:: Instructions for the task ::
Would you reproduce exactly the lines below from the one holding "Proof. destruct e as [| | |[]| |]; done. Qed." through the one holding "Proof. intros He", inclusive, and no others?

:: Data for review ::
Start of Block
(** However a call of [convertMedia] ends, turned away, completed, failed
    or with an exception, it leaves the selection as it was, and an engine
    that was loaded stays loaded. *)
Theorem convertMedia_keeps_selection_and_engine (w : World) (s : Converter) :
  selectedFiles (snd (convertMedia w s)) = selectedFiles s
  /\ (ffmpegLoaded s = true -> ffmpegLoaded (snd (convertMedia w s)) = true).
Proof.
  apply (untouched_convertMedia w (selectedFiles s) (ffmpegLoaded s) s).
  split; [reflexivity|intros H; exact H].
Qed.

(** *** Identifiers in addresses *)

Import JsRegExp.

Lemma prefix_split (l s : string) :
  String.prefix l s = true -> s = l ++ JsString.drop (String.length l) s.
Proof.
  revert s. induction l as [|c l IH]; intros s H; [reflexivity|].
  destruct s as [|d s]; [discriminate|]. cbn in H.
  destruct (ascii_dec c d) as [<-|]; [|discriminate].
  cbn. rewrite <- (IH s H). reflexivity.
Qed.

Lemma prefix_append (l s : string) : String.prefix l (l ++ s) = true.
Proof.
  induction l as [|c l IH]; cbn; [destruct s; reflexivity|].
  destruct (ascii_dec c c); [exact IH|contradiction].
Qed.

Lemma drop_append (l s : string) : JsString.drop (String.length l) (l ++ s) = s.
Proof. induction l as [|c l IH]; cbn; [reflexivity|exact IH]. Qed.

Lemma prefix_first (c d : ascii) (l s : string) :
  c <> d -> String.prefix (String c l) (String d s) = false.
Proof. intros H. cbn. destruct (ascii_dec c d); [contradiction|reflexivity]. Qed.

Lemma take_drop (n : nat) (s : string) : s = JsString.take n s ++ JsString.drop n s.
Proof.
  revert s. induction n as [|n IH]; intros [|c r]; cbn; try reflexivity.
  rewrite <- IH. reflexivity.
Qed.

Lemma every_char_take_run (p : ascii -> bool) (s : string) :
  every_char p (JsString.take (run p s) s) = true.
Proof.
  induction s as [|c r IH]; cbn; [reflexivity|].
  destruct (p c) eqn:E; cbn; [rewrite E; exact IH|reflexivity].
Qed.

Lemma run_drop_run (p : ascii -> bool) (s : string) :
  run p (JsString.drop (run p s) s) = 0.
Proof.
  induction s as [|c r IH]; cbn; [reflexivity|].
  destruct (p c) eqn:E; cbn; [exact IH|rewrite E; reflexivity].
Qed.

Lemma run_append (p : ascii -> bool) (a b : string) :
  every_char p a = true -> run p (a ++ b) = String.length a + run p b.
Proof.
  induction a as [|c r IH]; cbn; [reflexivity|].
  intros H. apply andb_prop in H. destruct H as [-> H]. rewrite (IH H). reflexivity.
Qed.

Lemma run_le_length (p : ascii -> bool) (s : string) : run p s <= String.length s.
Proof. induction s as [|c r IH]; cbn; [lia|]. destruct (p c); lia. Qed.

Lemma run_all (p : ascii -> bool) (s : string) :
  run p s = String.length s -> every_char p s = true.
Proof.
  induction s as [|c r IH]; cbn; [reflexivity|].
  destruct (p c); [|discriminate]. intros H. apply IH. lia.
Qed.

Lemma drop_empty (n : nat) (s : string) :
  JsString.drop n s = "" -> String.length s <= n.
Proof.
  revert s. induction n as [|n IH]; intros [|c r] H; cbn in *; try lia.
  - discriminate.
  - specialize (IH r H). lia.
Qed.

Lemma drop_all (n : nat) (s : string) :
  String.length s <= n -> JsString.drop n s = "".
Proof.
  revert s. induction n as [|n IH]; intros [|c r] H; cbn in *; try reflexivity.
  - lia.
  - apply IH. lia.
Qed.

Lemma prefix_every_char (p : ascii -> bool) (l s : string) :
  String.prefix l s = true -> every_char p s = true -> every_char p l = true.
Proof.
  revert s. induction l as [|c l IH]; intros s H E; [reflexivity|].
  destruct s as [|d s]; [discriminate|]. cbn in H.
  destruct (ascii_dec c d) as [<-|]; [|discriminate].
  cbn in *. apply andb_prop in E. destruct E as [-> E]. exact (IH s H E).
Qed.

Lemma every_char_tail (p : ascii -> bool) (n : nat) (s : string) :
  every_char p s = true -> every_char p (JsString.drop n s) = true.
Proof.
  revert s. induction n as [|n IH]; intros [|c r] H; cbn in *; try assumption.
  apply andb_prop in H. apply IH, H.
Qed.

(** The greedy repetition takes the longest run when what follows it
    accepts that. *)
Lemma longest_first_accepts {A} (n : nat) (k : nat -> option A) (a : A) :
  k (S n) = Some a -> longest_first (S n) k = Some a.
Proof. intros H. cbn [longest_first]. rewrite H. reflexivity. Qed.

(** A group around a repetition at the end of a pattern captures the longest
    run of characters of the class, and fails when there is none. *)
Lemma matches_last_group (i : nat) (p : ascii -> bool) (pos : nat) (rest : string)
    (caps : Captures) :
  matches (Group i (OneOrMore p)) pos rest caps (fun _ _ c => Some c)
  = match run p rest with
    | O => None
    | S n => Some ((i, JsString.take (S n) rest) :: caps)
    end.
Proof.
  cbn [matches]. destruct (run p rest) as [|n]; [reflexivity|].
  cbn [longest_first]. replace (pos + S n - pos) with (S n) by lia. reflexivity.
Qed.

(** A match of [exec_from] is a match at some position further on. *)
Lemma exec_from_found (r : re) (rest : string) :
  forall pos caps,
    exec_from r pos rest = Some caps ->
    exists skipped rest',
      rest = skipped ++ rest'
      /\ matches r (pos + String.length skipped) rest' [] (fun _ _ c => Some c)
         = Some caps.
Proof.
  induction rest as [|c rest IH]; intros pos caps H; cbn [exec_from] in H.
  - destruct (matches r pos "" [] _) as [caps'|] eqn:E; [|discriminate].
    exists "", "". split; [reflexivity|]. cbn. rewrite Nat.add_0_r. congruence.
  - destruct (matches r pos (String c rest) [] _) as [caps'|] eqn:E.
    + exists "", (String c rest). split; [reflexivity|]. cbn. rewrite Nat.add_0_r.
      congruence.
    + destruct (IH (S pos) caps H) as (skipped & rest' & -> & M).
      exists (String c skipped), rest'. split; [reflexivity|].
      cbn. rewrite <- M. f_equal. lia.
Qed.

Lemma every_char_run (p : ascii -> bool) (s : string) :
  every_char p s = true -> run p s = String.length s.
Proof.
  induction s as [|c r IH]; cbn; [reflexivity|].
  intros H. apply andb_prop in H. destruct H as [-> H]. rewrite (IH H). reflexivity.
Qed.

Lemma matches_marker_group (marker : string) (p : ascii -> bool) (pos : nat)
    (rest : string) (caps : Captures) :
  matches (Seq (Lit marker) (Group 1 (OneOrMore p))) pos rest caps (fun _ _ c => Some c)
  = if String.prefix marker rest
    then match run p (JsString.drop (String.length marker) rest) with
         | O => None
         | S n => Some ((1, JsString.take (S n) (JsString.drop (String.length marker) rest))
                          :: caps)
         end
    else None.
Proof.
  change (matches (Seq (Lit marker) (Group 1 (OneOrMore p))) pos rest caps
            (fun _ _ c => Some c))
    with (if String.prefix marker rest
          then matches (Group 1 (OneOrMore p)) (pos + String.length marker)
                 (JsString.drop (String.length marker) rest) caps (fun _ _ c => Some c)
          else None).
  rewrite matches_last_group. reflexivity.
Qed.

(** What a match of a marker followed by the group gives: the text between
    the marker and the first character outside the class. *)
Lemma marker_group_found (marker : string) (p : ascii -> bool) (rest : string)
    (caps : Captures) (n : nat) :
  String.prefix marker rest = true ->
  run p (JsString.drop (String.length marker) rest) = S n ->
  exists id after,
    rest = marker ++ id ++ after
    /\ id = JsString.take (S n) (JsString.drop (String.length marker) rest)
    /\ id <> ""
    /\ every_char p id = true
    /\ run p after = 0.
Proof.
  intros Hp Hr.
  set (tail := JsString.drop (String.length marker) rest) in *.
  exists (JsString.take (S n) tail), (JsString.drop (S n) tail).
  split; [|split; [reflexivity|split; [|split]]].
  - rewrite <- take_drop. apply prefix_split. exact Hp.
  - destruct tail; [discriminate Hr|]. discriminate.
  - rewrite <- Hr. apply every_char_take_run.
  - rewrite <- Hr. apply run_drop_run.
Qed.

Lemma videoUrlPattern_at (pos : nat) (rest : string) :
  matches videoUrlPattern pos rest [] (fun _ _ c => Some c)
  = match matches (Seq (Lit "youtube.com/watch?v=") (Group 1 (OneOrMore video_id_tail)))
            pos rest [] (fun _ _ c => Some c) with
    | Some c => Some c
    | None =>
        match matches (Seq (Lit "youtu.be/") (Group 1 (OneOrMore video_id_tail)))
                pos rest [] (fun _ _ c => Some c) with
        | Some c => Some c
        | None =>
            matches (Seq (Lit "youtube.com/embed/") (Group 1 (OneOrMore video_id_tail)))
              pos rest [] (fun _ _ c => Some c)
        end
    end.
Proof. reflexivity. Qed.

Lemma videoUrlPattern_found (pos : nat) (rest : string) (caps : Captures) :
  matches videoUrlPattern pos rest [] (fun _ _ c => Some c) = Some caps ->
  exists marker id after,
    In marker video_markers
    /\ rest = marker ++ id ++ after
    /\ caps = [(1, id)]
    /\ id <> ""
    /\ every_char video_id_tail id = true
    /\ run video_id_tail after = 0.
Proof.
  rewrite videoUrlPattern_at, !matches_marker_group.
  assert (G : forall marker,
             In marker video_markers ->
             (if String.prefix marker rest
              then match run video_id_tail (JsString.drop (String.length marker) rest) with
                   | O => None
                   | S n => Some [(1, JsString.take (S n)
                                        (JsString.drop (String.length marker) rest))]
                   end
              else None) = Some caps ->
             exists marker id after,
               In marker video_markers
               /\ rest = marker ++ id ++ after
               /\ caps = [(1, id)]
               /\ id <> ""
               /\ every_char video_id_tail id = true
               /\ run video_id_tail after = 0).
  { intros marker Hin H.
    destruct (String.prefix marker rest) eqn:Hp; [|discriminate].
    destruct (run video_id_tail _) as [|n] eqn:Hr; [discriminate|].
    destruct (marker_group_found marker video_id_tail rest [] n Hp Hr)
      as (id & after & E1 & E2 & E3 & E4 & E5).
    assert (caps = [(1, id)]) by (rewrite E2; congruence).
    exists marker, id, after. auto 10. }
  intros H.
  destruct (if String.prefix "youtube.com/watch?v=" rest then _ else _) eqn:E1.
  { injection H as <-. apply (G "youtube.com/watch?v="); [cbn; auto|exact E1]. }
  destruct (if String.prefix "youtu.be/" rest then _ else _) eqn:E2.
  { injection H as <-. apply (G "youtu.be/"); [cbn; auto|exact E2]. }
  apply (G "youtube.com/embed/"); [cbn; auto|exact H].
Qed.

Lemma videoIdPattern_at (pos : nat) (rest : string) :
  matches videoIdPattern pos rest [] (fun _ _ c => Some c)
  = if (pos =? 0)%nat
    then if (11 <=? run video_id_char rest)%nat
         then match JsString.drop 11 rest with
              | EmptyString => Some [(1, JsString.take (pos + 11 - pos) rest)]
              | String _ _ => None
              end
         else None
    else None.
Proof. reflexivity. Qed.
End of Block
Start of Block
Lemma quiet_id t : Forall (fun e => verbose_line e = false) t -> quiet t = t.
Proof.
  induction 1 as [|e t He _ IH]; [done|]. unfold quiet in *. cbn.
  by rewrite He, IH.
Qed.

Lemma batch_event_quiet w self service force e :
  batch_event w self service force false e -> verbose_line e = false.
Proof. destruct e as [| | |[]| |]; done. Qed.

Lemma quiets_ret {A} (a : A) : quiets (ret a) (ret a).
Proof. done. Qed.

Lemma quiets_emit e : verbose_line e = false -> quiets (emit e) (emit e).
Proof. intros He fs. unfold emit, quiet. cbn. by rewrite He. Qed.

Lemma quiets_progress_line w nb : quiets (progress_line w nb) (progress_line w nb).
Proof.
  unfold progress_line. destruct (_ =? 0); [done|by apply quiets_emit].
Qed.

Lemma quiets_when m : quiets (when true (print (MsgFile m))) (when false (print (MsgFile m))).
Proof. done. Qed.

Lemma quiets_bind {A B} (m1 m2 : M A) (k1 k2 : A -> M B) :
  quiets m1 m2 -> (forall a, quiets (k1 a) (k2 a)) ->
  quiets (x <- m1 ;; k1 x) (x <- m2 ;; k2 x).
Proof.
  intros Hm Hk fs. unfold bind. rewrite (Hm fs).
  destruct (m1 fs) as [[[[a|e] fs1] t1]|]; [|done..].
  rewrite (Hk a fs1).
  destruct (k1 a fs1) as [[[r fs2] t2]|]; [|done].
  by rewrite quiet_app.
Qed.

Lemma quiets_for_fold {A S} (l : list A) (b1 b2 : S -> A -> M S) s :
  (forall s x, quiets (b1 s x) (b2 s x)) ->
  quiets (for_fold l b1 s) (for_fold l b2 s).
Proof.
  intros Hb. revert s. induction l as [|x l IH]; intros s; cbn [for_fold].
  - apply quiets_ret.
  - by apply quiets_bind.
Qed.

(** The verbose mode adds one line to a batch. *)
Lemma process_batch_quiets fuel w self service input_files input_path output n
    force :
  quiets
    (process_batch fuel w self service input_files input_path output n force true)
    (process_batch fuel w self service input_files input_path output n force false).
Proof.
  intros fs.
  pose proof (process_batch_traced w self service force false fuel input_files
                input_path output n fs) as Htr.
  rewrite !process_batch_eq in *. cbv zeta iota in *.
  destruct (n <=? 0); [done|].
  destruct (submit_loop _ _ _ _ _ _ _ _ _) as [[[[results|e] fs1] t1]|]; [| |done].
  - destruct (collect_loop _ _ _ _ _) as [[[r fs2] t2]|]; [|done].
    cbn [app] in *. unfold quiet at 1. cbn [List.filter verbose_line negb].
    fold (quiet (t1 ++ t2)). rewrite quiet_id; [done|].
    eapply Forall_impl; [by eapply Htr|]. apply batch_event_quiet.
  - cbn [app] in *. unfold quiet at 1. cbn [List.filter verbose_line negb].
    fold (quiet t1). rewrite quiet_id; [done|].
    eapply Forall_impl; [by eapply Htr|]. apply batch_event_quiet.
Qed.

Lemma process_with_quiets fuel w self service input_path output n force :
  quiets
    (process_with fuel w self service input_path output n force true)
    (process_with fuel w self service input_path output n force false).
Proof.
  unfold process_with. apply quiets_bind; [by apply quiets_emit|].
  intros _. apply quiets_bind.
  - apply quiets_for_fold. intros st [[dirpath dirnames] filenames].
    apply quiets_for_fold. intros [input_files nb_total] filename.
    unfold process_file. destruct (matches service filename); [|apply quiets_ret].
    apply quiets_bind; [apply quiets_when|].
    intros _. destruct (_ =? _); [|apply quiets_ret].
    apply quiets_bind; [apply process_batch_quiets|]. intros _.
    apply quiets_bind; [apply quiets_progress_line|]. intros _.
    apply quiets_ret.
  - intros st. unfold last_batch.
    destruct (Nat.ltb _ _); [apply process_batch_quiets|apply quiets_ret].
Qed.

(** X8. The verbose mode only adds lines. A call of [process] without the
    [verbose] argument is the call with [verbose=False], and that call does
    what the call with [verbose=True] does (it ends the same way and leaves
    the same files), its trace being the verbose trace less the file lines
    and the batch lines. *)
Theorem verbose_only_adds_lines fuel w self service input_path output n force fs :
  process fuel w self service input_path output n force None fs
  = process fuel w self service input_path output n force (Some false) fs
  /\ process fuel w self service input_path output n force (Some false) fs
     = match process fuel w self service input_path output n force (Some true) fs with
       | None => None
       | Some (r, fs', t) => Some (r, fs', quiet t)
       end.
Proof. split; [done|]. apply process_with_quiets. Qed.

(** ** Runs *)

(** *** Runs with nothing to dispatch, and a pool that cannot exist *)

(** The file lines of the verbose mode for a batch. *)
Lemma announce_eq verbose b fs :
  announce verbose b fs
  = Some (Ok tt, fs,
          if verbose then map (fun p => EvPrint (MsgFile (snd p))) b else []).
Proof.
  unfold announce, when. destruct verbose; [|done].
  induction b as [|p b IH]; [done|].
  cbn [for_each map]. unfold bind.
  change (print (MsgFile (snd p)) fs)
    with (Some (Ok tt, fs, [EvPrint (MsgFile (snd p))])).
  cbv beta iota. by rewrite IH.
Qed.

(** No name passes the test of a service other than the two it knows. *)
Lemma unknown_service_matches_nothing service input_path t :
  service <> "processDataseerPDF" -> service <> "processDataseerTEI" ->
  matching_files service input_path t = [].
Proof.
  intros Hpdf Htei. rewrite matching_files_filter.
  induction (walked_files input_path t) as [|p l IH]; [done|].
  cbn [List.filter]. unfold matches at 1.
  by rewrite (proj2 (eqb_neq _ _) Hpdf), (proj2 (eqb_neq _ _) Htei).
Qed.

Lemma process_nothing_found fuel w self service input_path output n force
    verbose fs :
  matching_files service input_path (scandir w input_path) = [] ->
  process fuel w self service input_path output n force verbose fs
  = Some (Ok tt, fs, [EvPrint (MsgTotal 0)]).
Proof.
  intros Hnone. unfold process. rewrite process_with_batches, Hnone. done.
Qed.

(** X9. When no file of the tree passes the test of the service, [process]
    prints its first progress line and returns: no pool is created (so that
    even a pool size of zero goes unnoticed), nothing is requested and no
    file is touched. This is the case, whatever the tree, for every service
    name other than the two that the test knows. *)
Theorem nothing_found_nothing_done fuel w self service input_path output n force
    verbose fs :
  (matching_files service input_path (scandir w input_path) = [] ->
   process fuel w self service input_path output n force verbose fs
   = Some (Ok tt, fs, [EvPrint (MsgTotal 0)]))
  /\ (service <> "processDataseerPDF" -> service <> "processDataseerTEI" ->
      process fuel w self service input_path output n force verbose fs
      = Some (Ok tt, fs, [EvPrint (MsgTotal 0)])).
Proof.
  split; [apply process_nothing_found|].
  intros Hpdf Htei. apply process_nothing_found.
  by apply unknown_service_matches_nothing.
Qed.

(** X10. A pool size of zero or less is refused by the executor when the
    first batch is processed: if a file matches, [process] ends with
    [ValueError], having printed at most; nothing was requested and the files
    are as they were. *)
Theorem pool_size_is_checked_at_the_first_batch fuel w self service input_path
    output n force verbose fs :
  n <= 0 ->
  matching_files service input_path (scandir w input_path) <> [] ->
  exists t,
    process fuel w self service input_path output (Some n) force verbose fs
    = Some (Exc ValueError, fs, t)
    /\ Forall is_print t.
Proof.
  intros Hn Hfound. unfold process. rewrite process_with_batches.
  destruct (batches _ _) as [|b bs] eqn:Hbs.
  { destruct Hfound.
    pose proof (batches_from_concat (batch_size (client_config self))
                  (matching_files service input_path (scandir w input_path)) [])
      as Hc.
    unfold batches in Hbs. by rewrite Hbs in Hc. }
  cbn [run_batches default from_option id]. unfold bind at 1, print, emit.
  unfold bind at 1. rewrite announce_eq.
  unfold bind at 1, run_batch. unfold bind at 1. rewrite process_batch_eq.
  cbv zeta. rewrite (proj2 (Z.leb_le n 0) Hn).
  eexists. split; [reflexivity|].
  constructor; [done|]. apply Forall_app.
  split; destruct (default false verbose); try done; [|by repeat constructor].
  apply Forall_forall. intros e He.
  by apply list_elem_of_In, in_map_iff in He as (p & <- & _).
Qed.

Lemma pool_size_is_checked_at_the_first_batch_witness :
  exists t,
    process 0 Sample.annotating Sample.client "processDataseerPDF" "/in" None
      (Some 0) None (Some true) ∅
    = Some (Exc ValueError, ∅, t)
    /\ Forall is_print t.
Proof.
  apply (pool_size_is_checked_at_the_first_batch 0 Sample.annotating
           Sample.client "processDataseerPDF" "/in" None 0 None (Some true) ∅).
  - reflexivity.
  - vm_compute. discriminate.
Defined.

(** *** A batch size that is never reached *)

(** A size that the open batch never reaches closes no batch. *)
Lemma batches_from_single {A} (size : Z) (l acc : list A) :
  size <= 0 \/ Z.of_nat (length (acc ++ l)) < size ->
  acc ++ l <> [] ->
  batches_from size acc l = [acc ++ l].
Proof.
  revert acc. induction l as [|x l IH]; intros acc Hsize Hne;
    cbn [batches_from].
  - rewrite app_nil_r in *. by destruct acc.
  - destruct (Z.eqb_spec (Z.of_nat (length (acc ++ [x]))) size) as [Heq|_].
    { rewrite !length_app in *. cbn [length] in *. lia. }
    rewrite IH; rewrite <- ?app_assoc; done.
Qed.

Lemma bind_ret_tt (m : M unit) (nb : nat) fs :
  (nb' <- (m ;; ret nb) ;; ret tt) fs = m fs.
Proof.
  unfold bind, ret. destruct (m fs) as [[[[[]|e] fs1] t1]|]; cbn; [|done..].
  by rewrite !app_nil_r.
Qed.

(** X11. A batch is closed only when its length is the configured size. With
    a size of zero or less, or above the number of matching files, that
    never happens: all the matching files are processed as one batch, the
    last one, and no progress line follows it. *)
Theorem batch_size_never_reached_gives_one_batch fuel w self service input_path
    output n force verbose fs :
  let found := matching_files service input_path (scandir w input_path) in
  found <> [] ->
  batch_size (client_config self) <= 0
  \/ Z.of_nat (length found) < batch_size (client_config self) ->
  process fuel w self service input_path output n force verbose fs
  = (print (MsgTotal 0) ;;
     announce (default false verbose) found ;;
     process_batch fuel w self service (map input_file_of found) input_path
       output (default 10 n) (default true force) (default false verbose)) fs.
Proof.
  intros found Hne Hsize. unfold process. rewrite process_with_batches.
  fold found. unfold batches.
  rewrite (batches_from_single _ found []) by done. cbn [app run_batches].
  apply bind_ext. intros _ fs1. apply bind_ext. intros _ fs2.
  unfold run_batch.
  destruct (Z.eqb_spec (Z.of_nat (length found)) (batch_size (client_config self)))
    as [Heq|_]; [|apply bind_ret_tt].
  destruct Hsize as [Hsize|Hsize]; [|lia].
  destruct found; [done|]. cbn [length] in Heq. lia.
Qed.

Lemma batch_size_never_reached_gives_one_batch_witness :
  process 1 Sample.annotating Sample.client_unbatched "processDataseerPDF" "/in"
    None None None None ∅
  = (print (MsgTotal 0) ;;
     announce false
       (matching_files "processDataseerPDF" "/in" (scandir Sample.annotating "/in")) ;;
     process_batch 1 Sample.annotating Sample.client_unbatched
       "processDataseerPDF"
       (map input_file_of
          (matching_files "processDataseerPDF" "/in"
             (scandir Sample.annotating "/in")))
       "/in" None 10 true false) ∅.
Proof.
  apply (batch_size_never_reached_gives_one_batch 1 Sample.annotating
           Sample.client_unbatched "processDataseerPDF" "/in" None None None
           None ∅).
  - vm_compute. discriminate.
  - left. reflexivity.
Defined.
End of Block
:: Written reply ::
Proof. destruct e as [| | |[]| |]; done. Qed.

Lemma quiets_ret {A} (a : A) : quiets (ret a) (ret a).
Proof. done. Qed.

Lemma quiets_emit e : verbose_line e = false -> quiets (emit e) (emit e).
Proof. intros He fs. unfold emit, quiet. cbn. by rewrite He. Qed.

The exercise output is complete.